◆ EXERCISE AIM
This task calls for copying every line in the data below that contains the word "isEndOfWord".

DATA FOR THIS TASK section start

(** * Wordfall puzzle engine: a shallow embedding and its properties

    The development follows the TypeScript sources: [constants.ts] and the
    application module that holds the dictionary trie, the leaderboard,
    the tile generator, the deadlock detector [findFirstWord] and the
    handlers of the [App] component.

    Conventions of the embedding:
    - JavaScript numbers that the engine uses as integers (scores,
      lengths, coordinates, counters, dates) are [Z] or [nat]; the few
      fractional computations (spawn chances, the time bonus,
      [targetScore * 1.5]) are taken over the rationals [Q], so rounding
      of floating-point numbers is not modelled;
    - [Math.random()] is an injected sequence of rationals, threaded
      through the state ([Rng]);
    - an array or property access that would throw a [TypeError] returns
      [None] (or the outcome [TypeError] in the deadlock detector);
    - a React state update is the function from the previous state to the
      next one; a callback scheduled with [setTimeout] is a transition of
      its own ([settle], [invalidReset]);
    - the recursion of [findFirstWord] is bounded by a depth [fuel]; that
      enough fuel exists on every grid is proved, not assumed;
    - sounds, feedback texts, flying tiles and screen layout are left
      out.

    The file has two parts: the definitions, in the order of the sources,
    then the lemmas and theorems. *)

From Stdlib Require Import Ascii String ZArith QArith Qround Qminmax Sorted Lia.
From stdpp Require Import gmap strings list.

#[local] Open Scope Z_scope.
#[local] Set Warnings "-register-all".

(** ** constants.ts *)

Definition GRID_SIZE : nat := 6.
Definition MIN_WORD_LENGTH : nat := 3.
Definition MAX_WORD_LENGTH : nat := 10.

Definition TILE_COLORS : list string :=
  ["PINK"; "BLUE"; "TEAL"; "PURPLE"; "INDIGO"].

Definition WILD_COLOR : string := "GOLD".

Definition LETTER_POOL : string :=
  "EEEEEEEEEEEEAAAAAAAAAIIIIIIIIIOOOOOOOONNNNNNRRRRRRTTTTTTLLLLSSSSUUUUDDDDGGGBBCCMMPPFFHHVVWWYYKJXQZ".

(** [SCORES] is a [Record<number, number>]: a lookup outside the keys is
    [undefined], here [None]. *)
Definition SCORES (len : nat) : option Z :=
  match len with
  | 3%nat => Some 10
  | 4%nat => Some 20
  | 5%nat => Some 40
  | 6%nat => Some 80
  | 7%nat => Some 150
  | 8%nat => Some 300
  | 9%nat => Some 500
  | 10%nat => Some 1000
  | _ => None
  end.

(** ** The dictionary trie *)

Module Trie.

(** [class TrieNode]: a map from one-character keys to children and the
    end-of-word flag. *)
Inductive TrieNode : Type :=
  MkNode { isEndOfWord : bool; children : gmap ascii TrieNode }.

(** [new TrieNode()] *)
Definition newNode : TrieNode := MkNode false ∅.

(** The walk of [insert] below one node: a missing child is created,
    the last node reached gets the flag. *)
Fixpoint insertAt (word : string) (node : TrieNode) : TrieNode :=
  match word with
  | EmptyString => MkNode true (children node)
  | String ch rest =>
      let child := default newNode (children node !! ch) in
      MkNode (isEndOfWord node) (<[ch := insertAt rest child]> (children node))
  end.

(** The walk of [search] below one node. *)
Fixpoint searchAt (word : string) (node : TrieNode) : nat :=
  match word with
  | EmptyString => if isEndOfWord node then 2%nat else 1%nat
  | String ch rest =>
      match children node !! ch with
      | None => 0%nat
      | Some child => searchAt rest child
      end
  end.

(** [class Trie] *)
Record t : Type := MkTrie { root : TrieNode }.

Definition new : t := MkTrie newNode.

Definition insert (word : string) (tr : t) : t := MkTrie (insertAt word (root tr)).

Definition search (word : string) (tr : t) : nat := searchAt word (root tr).

(** [words.forEach(w => tr.insert(w))] *)
Definition insertAll (words : list string) (tr : t) : t :=
  foldl (fun tr w => insert w tr) tr words.

(** The trie of [loadDictionary]: the words inserted into a fresh trie. *)
Definition ofWords (words : list string) : t := insertAll words new.

End Trie.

DATA FOR THIS TASK section end

◆ ANSWER FOR THIS EXERCISE
  MkNode { isEndOfWord : bool; children : gmap ascii TrieNode }.
      MkNode (isEndOfWord node) (<[ch := insertAt rest child]> (children node))
  | EmptyString => if isEndOfWord node then 2%nat else 1%nat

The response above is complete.